Multiple basic science studies have demonstrated the effects of perineural dexmedetomidine to be peripheral and not due to systemic analgesia or other α2-adrenoceptor effects[27]. But the exact mechanism of action of perineural dexmedetomidine is still unclear, one possible mechanism is the vasoconstriction mediated by acting vascular α-2 adrenoceptors around the site of injection, which delays the absorption of local anesthetic and prolongs the efficacy of local anesthetic[28]. Another possible mechanism is the inhibition of peripheral nerve activity by blocking an activity-dependent cation current (the Ih current), which prevents the returning of nerve from a hyperpolarized state to a resting membrane potential state for subsequent firing[29]. Further studies are still required to explore the exact mechanism.

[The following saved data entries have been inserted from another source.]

(* ===== verification/Icache.v ===== *)
(** The inode cache: [Inode::get] and [Inode::dup] keep at most one entry per
    inode in use. *)
From stdpp Require Import base list gmap strings.
From Stdlib Require Import ZArith Lia.
From S2P Require Import Prelude.
From S2P Require Import Arch.
From S2P Require Import Sleeplock.
From S2P Require Import BlockLayer.
From S2P Require Import Fslog.
From S2P Require Import FsLayout.
From S2P Require Import Fs.

Definition refers (dev inum : Z) (i : Inode) : Prop := 0 < i_ref i /\ i_dev i = dev /\ i_inum i = inum.

(** No inode is cached twice, and the counts fit their 32 bits with room. *)
Record icache_ok (c : list Inode) : Prop := {
  ic_unique : forall k k' i i', c.[k] = Some i -> c.[k'] = Some i' ->
    0 < i_ref i -> refers (i_dev i) (i_inum i) i' -> k = k';
  ic_count : forall k i, c.[k] = Some i -> 0 <= i_ref i < 2 ^ 32 - 1 }.

Section icache.
Context {S : Type} `{BlockOps S}.
Implicit Types (s : Fs S).

Lemma inode_at_znth s k i : (fs_icache s).[k] = Some i -> inode_at k s = Ret (i, s).
Proof. intros E. unfold inode_at. rewrite bind_gets. cbn [id]. by rewrite E. Qed.

Lemma upd_inode_run s k i f :
  (fs_icache s).[k] = Some i -> upd_inode k f s = Ret (tt, put_icache (fs_icache s).[k <- f i] s).
Proof. intros E. unfold upd_inode. by rewrite (bind_run _ _ _ _ _ (inode_at_znth _ _ _ E)). Qed.

Lemma add_ref_run r : 0 <= r < 2 ^ 32 - 1 -> add_ovf 32 r 1 = Ret (r + 1).
Proof. intros Hr. unfold add_ovf. rewrite (proj2 (Z.ltb_lt _ _)); [done|lia]. Qed.

(** A claimed entry. *)
Definition claimed (dev inum : Z) (sb : Superblock) (i : Inode) : Inode :=
  set_valid false (set_ref (i_ref i + 1) (set_meta dev inum sb i)).

Lemma iget_hit s dev inum sb k i :
  icache_ok (fs_icache s) -> (fs_icache s).[k] = Some i -> refers dev inum i ->
  iget dev inum sb s = Ret (Ok k, put_icache (fs_icache s).[k <- set_ref (i_ref i + 1) i] s).
Proof.
  intros [Hu Hc] Hk (Hr & Hd & Hn). unfold iget. rewrite bind_gets.
  destruct (position _ (fs_icache s)) as [n|] eqn:E.
  - apply position_znth in E as (i' & Hi' & Hp). bool_to_prop. subst.
    assert (k = Z.of_nat n) as -> by (eapply Hu; [exact Hk|exact Hi'|done|split; [lia|split; congruence]]).
    rewrite Hk in Hi'. injection Hi' as <-.
    rewrite (bind_run _ _ _ _ _ (inode_at_znth _ _ _ Hk)), (bind_lift _ _ _ _ (add_ref_run _ (Hc _ _ Hk))).
    by rewrite (bind_run _ _ _ _ _ (upd_inode_run _ _ _ _ Hk)).
  - exfalso. apply position_None in E. rewrite Forall_lookup in E.
    apply znth_Some in Hk as [_ Hk]. specialize (E _ _ Hk).
    rewrite (proj2 (Z.ltb_lt 0 (i_ref i)) Hr), Hd, Hn, !Z.eqb_refl in E. done.
Qed.

Lemma iget_miss s dev inum sb :
  icache_ok (fs_icache s) -> (forall k i, (fs_icache s).[k] = Some i -> ~ refers dev inum i) ->
  (exists k i, (fs_icache s).[k] = Some i /\ i_ref i = 0 /\
     iget dev inum sb s = Ret (Ok k, put_icache (fs_icache s).[k <- claimed dev inum sb i] s)) \/
  ((forall k i, (fs_icache s).[k] = Some i -> 0 < i_ref i) /\
   iget dev inum sb s = Ret (Err "Inode::get: no inodes", s)).
Proof.
  intros [Hu Hc] Hmiss. unfold iget. rewrite bind_gets.
  destruct (position (fun i => (0 <? i_ref i) && (i_dev i =? dev) && (i_inum i =? inum)) (fs_icache s)) as [n|] eqn:E.
  { exfalso. apply position_znth in E as (i & Hi & Hp). bool_to_prop. by eapply Hmiss; [exact Hi|split]. }
  destruct (position (fun i => i_ref i =? 0) (fs_icache s)) as [n|] eqn:E0.
  - left. apply position_znth in E0 as (i & Hi & Hp). apply Z.eqb_eq in Hp.
    exists (Z.of_nat n), i. split; [done|]. split; [done|].
    pose proof (znth_range _ _ _ Hi) as Hr. set (c := fs_icache s) in *.
    rewrite (bind_run _ _ _ _ _ (upd_inode_run s _ _ (set_meta dev inum sb) Hi)).
    set (s1 := put_icache _ s).
    assert (H1 : (fs_icache s1).[Z.of_nat n] = Some (set_meta dev inum sb i)) by (by apply znth_zset_eq).
    rewrite (bind_run _ _ _ _ _ (inode_at_znth _ _ _ H1)). cbn [i_ref set_meta].
    rewrite (bind_lift _ _ _ _ (add_ref_run _ (Hc _ _ Hi))).
    rewrite (bind_run _ _ _ _ _ (upd_inode_run s1 _ _ (set_ref (i_ref i + 1)) H1)).
    set (s2 := put_icache _ s1).
    assert (H2 : (fs_icache s2).[Z.of_nat n] = Some (set_ref (i_ref i + 1) (set_meta dev inum sb i))).
    { apply znth_zset_eq. cbn. rewrite zlen_zset. done. }
    rewrite (bind_run _ _ _ _ _ (upd_inode_run s2 _ _ (set_valid false) H2)).
    unfold s2, s1. cbn. by rewrite !zset_zset.
  - right. split; [|done]. intros k i Hk. apply position_None in E0. rewrite Forall_lookup in E0.
    pose proof (Hc _ _ Hk). apply znth_Some in Hk as [_ Hk]. specialize (E0 _ _ Hk). cbn in E0. lia.
Qed.

Lemma refers_or_not (c : list Inode) dev inum :
  (exists k i, c.[k] = Some i /\ refers dev inum i) \/ (forall k i, c.[k] = Some i -> ~ refers dev inum i).
Proof.
  destruct (position (fun i => (0 <? i_ref i) && (i_dev i =? dev) && (i_inum i =? inum)) c) as [n|] eqn:E.
  - left. apply position_znth in E as (i & Hi & Hp). bool_to_prop. exists (Z.of_nat n), i. by split.
  - right. intros k i Hk (Hr & Hd & Hn). apply position_None in E. rewrite Forall_lookup in E.
    apply znth_Some in Hk as [_ Hk]. specialize (E _ _ Hk). cbn in E.
    rewrite (proj2 (Z.ltb_lt 0 (i_ref i)) Hr), Hd, Hn, !Z.eqb_refl in E. done.
Qed.

(** The outcomes of [Inode::get]. *)
Lemma iget_cases s dev inum sb :
  icache_ok (fs_icache s) ->
  (exists k i j, (fs_icache s).[k] = Some i /\
     iget dev inum sb s = Ret (Ok k, put_icache (fs_icache s).[k <- j] s) /\
     i_ref j = i_ref i + 1 /\ refers dev inum j /\
     (refers dev inum i /\ j = set_ref (i_ref i + 1) i \/
      i_ref i = 0 /\ j = claimed dev inum sb i /\ forall k i, (fs_icache s).[k] = Some i -> ~ refers dev inum i)) \/
  (iget dev inum sb s = Ret (Err "Inode::get: no inodes", s) /\
   forall k i, (fs_icache s).[k] = Some i -> 0 < i_ref i /\ ~ refers dev inum i).
Proof.
  intros Hok. destruct (refers_or_not (fs_icache s) dev inum) as [(k & i & Hk & Href)|Hmiss].
  - left. exists k, i, (set_ref (i_ref i + 1) i). pose proof Href as (Hr & Hd & Hn).
    split; [done|]. split; [by apply iget_hit|]. split; [done|]. split; [split; cbn; [lia|done]|by left].
  - destruct (iget_miss s dev inum sb Hok Hmiss) as [(k & i & Hk & Hr0 & E)|[Hall E]].
    + left. exists k, i, (claimed dev inum sb i). do 3 (split; [done|]). split; [split; cbn; [lia|done]|by right].
    + right. split; [done|]. intros k i Hk. split; [by eapply Hall|by eapply Hmiss].
Qed.

(** [Inode::get] returns an entry that refers to the inode asked for,
    counts the new reference, keeps every other entry, and never creates a
    second entry for an inode in use: the cache stays free of duplicates.
    An entry already in use keeps its contents; a fresh one starts invalid.
    It fails exactly when the inode is not cached and no entry is free. *)
Theorem iget_keeps_entries_unique s dev inum sb :
  icache_ok (fs_icache s) -> (forall k i, (fs_icache s).[k] = Some i -> i_ref i < 2 ^ 32 - 2) ->
  (exists k i i' s', iget dev inum sb s = Ret (Ok k, s') /\
     (fs_icache s).[k] = Some i /\ fs_icache s' = (fs_icache s).[k <- i'] /\
     i_ref i' = i_ref i + 1 /\ refers dev inum i' /\
     (refers dev inum i /\ i_din i' = i_din i /\ i_valid i' = i_valid i \/
      i_ref i = 0 /\ i_valid i' = false) /\
     icache_ok (fs_icache s')) \/
  (iget dev inum sb s = Ret (Err "Inode::get: no inodes", s) /\
   forall k i, (fs_icache s).[k] = Some i -> 0 < i_ref i /\ ~ refers dev inum i).
Proof.
  intros Hok Hlt. set (c := fs_icache s) in *. pose proof Hok as [Hu Hc].
  destruct (refers_or_not c dev inum) as [(k & i & Hk & Href)|Hmiss].
  - left. exists k, i, (set_ref (i_ref i + 1) i), (put_icache c.[k <- set_ref (i_ref i + 1) i] s).
    pose proof (znth_range _ _ _ Hk) as Hr. pose proof Href as (Hr0 & Hd & Hn).
    split; [by apply iget_hit|]. split; [done|]. split; [done|]. split; [done|].
    split; [split; cbn; [lia|done]|]. split; [by left|]. split; cbn.
    + intros j j' x x' Hj Hj' Hx (Hx1 & Hx2 & Hx3).
      apply (znth_zset_inv c) in Hj; [|done]. apply (znth_zset_inv c) in Hj'; [|done].
      destruct Hj as [[-> ->]|[Hj Ej]], Hj' as [[-> ->]|[Hj' Ej']]; try done; cbn in *.
      * symmetry. eapply (Hu j' k x' i); [done|done|done|]. split; [lia|]. by rewrite Hx2, Hx3.
      * eapply (Hu j k x i); [done|done|done|]. split; [lia|]. done.
      * by eapply (Hu j j' x x').
    + intros j x Hj. apply (znth_zset_inv c) in Hj as [[-> ->]|[_ Hj]]; [|by eapply Hc|done].
      cbn. specialize (Hlt _ _ Hk). lia.
  - destruct (iget_miss s dev inum sb Hok Hmiss) as [(k & i & Hk & Hr0 & E)|[Hall E]].
    + left. exists k, i, (claimed dev inum sb i), (put_icache c.[k <- claimed dev inum sb i] s).
      pose proof (znth_range _ _ _ Hk) as Hr.
      split; [done|]. split; [done|]. split; [done|]. split; [done|].
      split; [split; cbn; [lia|done]|]. split; [by right|]. split; cbn.
      * intros j j' x x' Hj Hj' Hx (Hx1 & Hx2 & Hx3).
        apply (znth_zset_inv c) in Hj; [|done]. apply (znth_zset_inv c) in Hj'; [|done].
        destruct Hj as [[-> ->]|[Hj Ej]], Hj' as [[-> ->]|[Hj' Ej']]; try done; cbn in *.
        -- exfalso. by apply (Hmiss j' x' Ej').
        -- exfalso. apply (Hmiss j x Ej). by split; [|split].
        -- by eapply (Hu j j' x x').
      * intros j x Hj. apply (znth_zset_inv c) in Hj as [[-> ->]|[_ Hj]]; [|by eapply Hc|done].
        cbn. rewrite Hr0. lia.
    + right. split; [done|]. intros k i Hk. split; [by eapply Hall|by eapply Hmiss].
Qed.
End icache.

Patient-controlled analgesia (PCA) is one of the well-established methods for providing postoperative analgesia, a key component for implementing multimodal analgesia. In our study, we used PCA and IBPB as the postoperative analgesic method for arthroscopic shoulder surgery. In fact, no patient required rescue analgesic, which demonstrated our analgesia strategy was successful. Meanwhile, our results showed that dexmedetomidine added to ropivacaine for IBPB prolonged the first time of PCA pressed, decreased the frequencies of PCA pressed at 4–8 and 8–12 h time intervals, reduced the total 24h sufentanil consumption, and improved the patient’s satisfaction. Our results were consistent with a previous study conducted by Yang et al., which concluded that the transversus abdominis plane block reduced morphine consumption in the first 24 h following renal transplantation, and the addition of dexmedetomidine provided a more effective analgesic effect [30].

Limitations

The present study does have some limitations. First, the study was conducted at a single center and the sample size was relatively small, so the conclusions can not be generalized. Further studies at multiple centers are required to generalize the results. Second, the assessment of VAS pain scores is expected to last for 24 h, especially at the 10h and 12h postoperatively time points, the patient may fall asleep, so the assessment may disrupt the patients’ sleep and impair the patients’ postoperative recovery. Third, it is a standard practice in our center to use 15 ml of 0.25% ropivacaine for IBPB, additional studies are required to research different dosages and concentrations of local anesthetics for IBPB.

Conclusion

Dexmedetomidine (0.5 μg/kg) added to ropivacaine (0.25%) for interscalene brachial plexus block significantly prolonged the duration of postoperative analgesia, prolonged the first time of PCA pressed, reduced the consumption of sufentanil and improved the patient’s satisfaction in patients undergoing arthroscopic shoulder surgery.